Search code examples
coqedit-distanceproof-of-correctness

Coq Program Fixpoint vs equations as far as best way to get reduction lemmas?


I am trying to prove that particular implementations of how to calculate the edit distance between two strings are correct and yield identical results. I went with the most natural way to define edit distance recursively as a single function (see below). This caused coq to complain that it couldn't determine the decreasing argument. After some searching, it seems that using the Program Fixpoint mechanism and providing a measure function is one way around this problem. However, this led to the next problem that the tactic simpl no longer works as expected. I found this question which has a similar problem, but I am getting stuck because I don't understand the role the Fix_sub function is playing in the code generated by coq for my edit distance function which looks more complicated than in the simple example in the previous question.

Questions:

  1. For a function like edit distance, could the Equations package be easier to use than Program Fixpoint (get reduction lemmas automatically)? The previous question on this front is from 2016, so I am curious if the best practices on this front have evolved since then.
  2. I came across this coq program involving edit_distance that using an inductively defined prop instead of a function. Maybe this is me still trying to wrap my head around the Curry-Howard Correspondence, but why is Coq willing to accept the inductive proposition definition for edit_distance without termination/measure complaints but not the function driven approach? Does this mean there is an angle using a creatively defined inductive type that could be passed to edit_distance that contains both strings that wrapped as a pair and a number and process on that coq would more easily accept as structural recursion?

Is there an easier way using Program Fixpoint to get reductions?

Fixpoint min_helper (best :nat) (l : list nat) : nat :=
match l with
  | nil => best
  | h::t => if h<?best then min_helper h t else min_helper best t
end.


Program Fixpoint edit_distance (s1 s2 : string) {measure (length s1+ length s2)} : nat :=
match s1, s2 with 
    | EmptyString , EmptyString => O
    | String char rest , EmptyString => length s1
    | EmptyString , String char rest => length s2
    | String char1 rest1 , String char2 rest2  =>  
                let choices : list nat :=  S ( edit_distance rest1 s2) :: S (edit_distance s1 rest2) :: nil   in 
                if (Ascii.eqb char1 char2) 
                        then  min_helper (edit_distance rest1 rest2 ) choices
                        else min_helper (S (edit_distance rest1 rest2)) choices
end.
Next Obligation.
intros. simpl. rewrite <- plus_n_Sm.    apply Lt.le_lt_n_Sm. reflexivity. Qed.
Next Obligation.
simpl. rewrite <- plus_n_Sm.    apply Lt.le_lt_n_Sm. apply PeanoNat.Nat.le_succ_diag_r. Qed.
Next Obligation. 
simpl. rewrite <- plus_n_Sm.    apply Lt.le_lt_n_Sm. apply PeanoNat.Nat.le_succ_diag_r. Qed.

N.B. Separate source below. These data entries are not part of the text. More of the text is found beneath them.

(** A report is the recent end of the changes, and an item is recorded when it is a change. *)
Lemma setIteminReport_recent k es now d : Forall (fun e => kind_of e.2 = Some k) es -> kind_of d = Some k ->
  let '(r, _, ret) := setIteminReport (lastn maxItem (changes es)) (MkItem d now now) in
  r = lastn maxItem (changes (es ++ [(now, d)])) /\
  ret = match last (changes es) with Some s => bool_decide (content (item s) <> content d) | None => true end.
Proof.
  intros Hes%changes_kind Hd. assert (Hm : (0 < maxItem)%nat) by (unfold maxItem; lia).
  unfold setIteminReport, ignore. cbn [ignore item mUtcTime mUtcReported]. rewrite last_lastn, changes_snoc by done.
  destruct (last (changes es)) as [s|] eqn:Hl.
  - assert (Hs : kind_of (item s) = Some k) by (rewrite Forall_forall in Hes; by apply Hes, last_Some_elem_of).
    rewrite (collate_kind k), (equals_content k) by done. case_bool_decide as Hc; cbn [fst snd].
    + rewrite lastn_renew, decide_True by (done || by intros Hn; rewrite Hn in Hl). split; [done|]. symmetry. by apply bool_decide_false; intros [].
    + rewrite lastn_snoc, decide_False by done. split; [done|]. symmetry. by apply bool_decide_true.
  - rewrite lastn_snoc by done. done.
Qed.
Lemma report_insert c slot slot' r : report (<[slot := r]> c) slot' = if decide (slot' = slot) then r else report c slot'.
Proof. unfold report. case_decide; subst; [by rewrite lookup_insert_eq | by rewrite lookup_insert_ne]. Qed.
Lemma notify_report now c d slot :
  report (eventDataItemNotify now c d).1.1 slot =
    if decide (report_of (getId d) = Some slot) then (setIteminReport (report c slot) (MkItem (cast_item d) now now)).1.1 else report c slot.
Proof.
  unfold eventDataItemNotify. destruct (report_of (getId d)) as [slot'|]; [|by rewrite decide_False].
  destruct (setIteminReport (report c slot') (MkItem (cast_item d) now now)) as [[r s] ret] eqn:Hr. cbn [fst]. rewrite report_insert.
  destruct (decide (slot = slot')) as [->|]; [rewrite decide_True, Hr by done; done|]. rewrite decide_False by congruence. done.
Qed.
Lemma report_kind d k : report_of (getId d) = Some (slot_of k) <-> kind_of (swapped d) = Some k.
Proof. by destruct d, k. Qed.
Lemma stored_snoc k events e :
  stored_as k (events ++ [e]) = stored_as k events ++ (if decide (kind_of (swapped e.2) = Some k) then [(e.1, swapped e.2)] else []).
Proof. unfold stored_as. rewrite fmap_app, filter_app. by f_equal. Qed.

(** ** The table *)
Definition swap_remove {A} (i : nat) (l : list A) : list A :=
  match last l with
  | Some x => if decide (i = length l - 1)%nat then take i l else <[i := x]> (take (length l - 1) l)
  | None => l
  end.

Lemma connect_handle_used h t used n : NETWORK_HANDLE_UNKNOWN ∉ (networkHandle <$> used) -> h <> NETWORK_HANDLE_UNKNOWN ->
  connect_handle h t (used ++ free_places (S n)) =
    if decide (h ∈ networkHandle <$> used) then used ++ free_places (S n) else (used ++ [MkNetworkInfoType h t]) ++ free_places n.
Proof.
  intros Hu Hh. induction used as [|e used IH]; cbn [app connect_handle fmap list_fmap].
  - cbn. rewrite (proj2 (Z.eqb_neq _ _) Hh). done.
  - rewrite fmap_cons, not_elem_of_cons in Hu. destruct Hu as [He Hu].
    destruct (Z.eqb_spec h (networkHandle e)) as [->|Hne]; [by rewrite decide_True by set_solver|].
    rewrite (proj2 (Z.eqb_neq NETWORK_HANDLE_UNKNOWN _)), IH by done.
    destruct (decide (h ∈ networkHandle <$> used)) as [H1|H1]; [rewrite decide_True by set_solver|rewrite decide_False by set_solver]; done.
Qed.
Lemma connect_handle_full h t used : NETWORK_HANDLE_UNKNOWN ∉ (networkHandle <$> used) -> h ∈ networkHandle <$> used ->
  connect_handle h t used = used.
Proof.
  induction used as [|e used IH]; intros Hu Hin; [by apply elem_of_nil in Hin|]. cbn. rewrite fmap_cons, not_elem_of_cons in Hu. destruct Hu as [He Hu].
  destruct (Z.eqb_spec h (networkHandle e)) as [->|Hne]; [done|]. rewrite (proj2 (Z.eqb_neq NETWORK_HANDLE_UNKNOWN _)) by done.
  rewrite IH; [done|done|]. rewrite fmap_cons, elem_of_cons in Hin. tauto.
Qed.

(** Where a network is in the table. *)
Fixpoint place (x : NetworkInfoType) (l : list NetworkInfoType) : option nat :=
  match l with
  | [] => None
  | e :: l => if decide (e = x) then Some 0%nat else S <$> place x l
  end.
Definition others (h t : Z) (used : list NetworkInfoType) : nat :=
  length (filter (fun e => networkType e = t /\ networkHandle e <> h) used).
Lemma others_cons h t e used :
  others h t (e :: used) = if decide (networkType e = t /\ networkHandle e <> h) then S (others h t used) else others h t used.
Proof. unfold others. rewrite filter_cons. by case_decide. Qed.
Lemma place_None x l : place x l = None <-> x ∉ l.
Proof.
  induction l as [|e l IH]; [set_solver|]. cbn. case_decide; [subst; set_solver|]. destruct (place x l); cbn; [|set_solver].
  split; [done|]. intros Hn. destruct IH as [_ IH]. by discriminate IH; set_solver.
Qed.
Lemma place_Some x l i : place x l = Some i -> l !! i = Some x.
Proof.
  revert i. induction l as [|e l IH]; intros i; [done|]. cbn. case_decide; [intros [= <-]; by subst|].
  destruct (place x l); cbn; [|done]. intros [= <-]. cbn. by apply IH.
Qed.
Lemma disconnect_scan_used h t used n d i c : NETWORK_HANDLE_UNKNOWN ∉ (networkHandle <$> used) -> NoDup (networkHandle <$> used) ->
  disconnect_scan h t (used ++ free_places n) d i c =
    (match place (MkNetworkInfoType h t) used with Some j => Some (i + j)%nat | None => d end, (i + length used)%nat, (c + others h t used)%nat).
Proof.
  revert d i c. induction used as [|e used IH]; intros d i c Hu Hnd.
  - cbn. rewrite !Nat.add_0_r. by destruct n.
  - rewrite fmap_cons, not_elem_of_cons in Hu. destruct Hu as [He Hu]. rewrite fmap_cons, NoDup_cons in Hnd. destruct Hnd as [Hne Hnd].
    cbn [app disconnect_scan place length]. rewrite (proj2 (Z.eqb_neq NETWORK_HANDLE_UNKNOWN _)) by done.
    rewrite others_cons.
    destruct (Z.eqb_spec t (networkType e)) as [Ht|Ht], (Z.eqb_spec h (networkHandle e)) as [Hh|Hh]; rewrite IH by done.
    + rewrite (decide_True (P := e = _)) by (destruct e; cbn in *; congruence). rewrite (decide_False (P := _ /\ _)) by (intros [? ?]; congruence).
      assert (place (MkNetworkInfoType h t) used = None) as ->.
      { apply place_None. intros Hin. apply Hne. apply list_elem_of_fmap. exists (MkNetworkInfoType h t). by cbn. }
      apply (f_equal2 pair); [apply (f_equal2 pair); [f_equal|]|]; lia.
    + rewrite (decide_False (P := e = _)) by (intros ->; cbn in *; congruence). rewrite (decide_True (P := _ /\ _)) by auto.
      cbn [length]. destruct (place _ used); cbn; apply (f_equal2 pair); try (apply (f_equal2 pair); try f_equal); lia || done.
    + rewrite (decide_False (P := e = _)) by (intros ->; cbn in *; congruence). rewrite (decide_False (P := _ /\ _)) by (intros [? ?]; congruence).
      destruct (place _ used); cbn; apply (f_equal2 pair); try (apply (f_equal2 pair); try f_equal); lia || done.
    + rewrite (decide_False (P := e = _)) by (intros ->; cbn in *; congruence). rewrite (decide_False (P := _ /\ _)) by (intros [? ?]; congruence).
      destruct (place _ used); cbn; apply (f_equal2 pair); try (apply (f_equal2 pair); try f_equal); lia || done.
Qed.

Lemma list_insert_middle {A} (l1 l2 : list A) x y : <[length l1 := y]> (l1 ++ x :: l2) = l1 ++ y :: l2.
Proof. by rewrite insert_app_r_alt, Nat.sub_diag by done. Qed.

(** The deleted place gets the last used one. *)
Definition moved (used : list NetworkInfoType) (j : nat) : list NetworkInfoType :=
  take (length used - 1) (<[j := default unknown_network (last used)]> used).
Lemma disconnect_handle_used used n j : (j < length used)%nat ->
  disconnect_handle (used ++ free_places n) (Some j) (length used) = moved used j ++ free_places (S n).
Proof.
  intros Hj. unfold disconnect_handle, moved. destruct used as [|x used _] using rev_ind; [simpl in Hj; lia|].
  rewrite last_snoc, length_app in *. simpl in *. replace (pred (length used + 1)) with (length used) by lia.
  replace (length used + 1 - 1)%nat with (length used) by lia. rewrite <- app_assoc. cbn [app].
  rewrite list_lookup_middle by done. cbn [default].
  destruct (decide (j = length used)) as [->|Hne].
  - rewrite !list_insert_middle, take_app_length. done.
  - rewrite !insert_app_l by lia. rewrite <- (length_insert used j x) at 1. rewrite list_insert_middle.
    cbn [id]. rewrite insert_app_l, take_app_length' by (rewrite ?length_insert; lia). done.
Qed.
Lemma moved_perm used j y : used !! j = Some y -> used ≡ₚ y :: moved used j.
Proof.
  intros Hj. pose proof (lookup_lt_Some _ _ _ Hj) as Hlt. unfold moved.
  destruct used as [|x used _] using rev_ind; [done|]. rewrite last_snoc, length_app in *. simpl in *.
  replace (length used + 1 - 1)%nat with (length used) by lia. destruct (decide (j = length used)) as [->|Hne].
  - rewrite lookup_app_r, Nat.sub_diag in Hj by lia. injection Hj as ->. rewrite list_insert_middle, take_app_length.
    by rewrite Permutation_app_comm.
  - rewrite insert_app_l by lia. rewrite take_app_length' by (by rewrite length_insert). rewrite lookup_app_l in Hj by lia.
    rewrite Permutation_app_comm. cbn. rewrite <- (take_drop_middle used j y) at 1 by done.
    rewrite insert_take_drop by lia. rewrite <- !Permutation_middle. apply perm_swap.
Qed.
Lemma lists_perm used live : (length used <= MAX_NETWORK_HANDLES)%nat -> NoDup (networkHandle <$> used) ->
  NETWORK_HANDLE_UNKNOWN ∉ (networkHandle <$> used) -> list_to_set used = live ->
  lists live (used ++ free_places (MAX_NETWORK_HANDLES - length used)).
Proof. intros. exists used. done. Qed.

Lemma lists_size live table : lists live table -> (size live <= MAX_NETWORK_HANDLES)%nat /\
  forall used, table = used ++ free_places (MAX_NETWORK_HANDLES - length used) -> NoDup (networkHandle <$> used) ->
    list_to_set used = live -> length used = size live.
Proof.
  intros (used & -> & Hlen & Hnd & Hu & <-). split.
  - rewrite size_list_to_set; [done|]. by apply NoDup_fmap_1 in Hnd.
  - intros used' _ Hnd' <-. rewrite size_list_to_set; [done|]. by apply NoDup_fmap_1 in Hnd'.
Qed.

Theorem simpl_edit : forall (s1 s2: string), edit_distance s1 s2  = match s1, s2 with 
    | EmptyString , EmptyString => O
    | String char rest , EmptyString => length s1
    | EmptyString , String char rest => length s2
    | String char1 rest1 , String char2 rest2  =>  
                let choices : list nat :=  S ( edit_distance rest1 s2) :: S (edit_distance s1 rest2) :: nil   in 
                if (Ascii.eqb char1 char2) 
                        then  min_helper (edit_distance rest1 rest2 ) choices
                        else min_helper (S (edit_distance rest1 rest2)) choices
end.
Proof. intros.  induction s1.
  -  induction s2.
  -- reflexivity. 
  --  reflexivity. 
  -  induction s2. 
  --  reflexivity. 
  --  remember (a =? a0)%char as test. destruct test. 
  ---  (*Stuck??? Normally I would unfold edit_distance but the definition coq creates after unfold edit_distance ; unfold edit_distance_func is hard for me to reason about*)

Solution

  • You can instead use Function, which comes with Coq and produces a reduction lemma for you (this will actually also generate a graph as Inductive R_edit_distance in the vein of the alternative development you mention, but here it's quite gnarly—that might be because of my edits for concision)

    Require Import String.
    Require Import List.
    Require Import PeanoNat.
    Import ListNotations.
    Require Import FunInd.
    Require Recdef.
    
    Fixpoint min_helper (best : nat) (l : list nat) : nat :=
      match l with
      | [] => best
      | h :: t => if h <? best then min_helper h t else min_helper best t
      end.
    
    Function edit_distance
      (ss : string * string) (* unfortunately, Function only supports one decreasing argument *)
      {measure (fun '(s1, s2) => String.length s1 + String.length s2) ss} : nat :=
      match ss with 
      | (String char1 rest1 as s1, String char2 rest2 as s2)  =>
        let choices := [S (edit_distance (rest1, s2)); S (edit_distance (s1, rest2))] in 
        if Ascii.eqb char1 char2
          then min_helper (edit_distance (rest1, rest2)) choices
          else min_helper (S (edit_distance (rest1, rest2))) choices
      | (EmptyString, s) | (s, EmptyString) => String.length s
      end.
    all: intros; simpl; rewrite Nat.add_succ_r; repeat constructor.
    Qed.
    
    Check edit_distance_equation. (* : forall ss : string * string, edit_distance ss = ... *)
    Print R_edit_distance. (* Inductive R_edit_distance : string * string -> nat -> Prop := ... *)
    

    The reason the graph Inductive definition (either then nice one you cited or the messy one generated here) doesn't require assurances of termination is that terms of Inductive type have to be finite already. A term of R_edit_distance ss n (which represents edit_distance ss = n) should be seen as a record or log of the steps in the computation of edit_distance. Though a generally recursive function could possibly get stuck in an infinite computation, the corresponding Inductive type excludes that infinite log: if edit_distance ss were to diverge, R_edit_distance ss n would simply be uninhabited for all n, so nothing blows up. In turn, you don't have the ability to actually compute, given ss, what edit_distance ss is or a term in {n | R_edit_distance ss n}, until you complete some termination proof. (E.g. proving forall ss, {n | R_edit_distance ss n} is a form of termination proof for edit_distance.)

    Your idea to use structural recursion over some auxiliary type is exactly right (that's the only form of recursion that is available anyway; both Program and Function just build on it), but it doesn't really have anything to do with the graph inductive...

    Fixpoint edit_distance
      (s1 s2 : string) (n : nat) (prf : n = String.length s1 + String.length s2)
      {struct n}
    : nat := _.
    

    Something along the lines of the above should work, but it'll be messy. (You could recurse over an instance of the graph inductive instead of the nat here, but, again, that just kicks the bucket to building instances of the graph inductive.)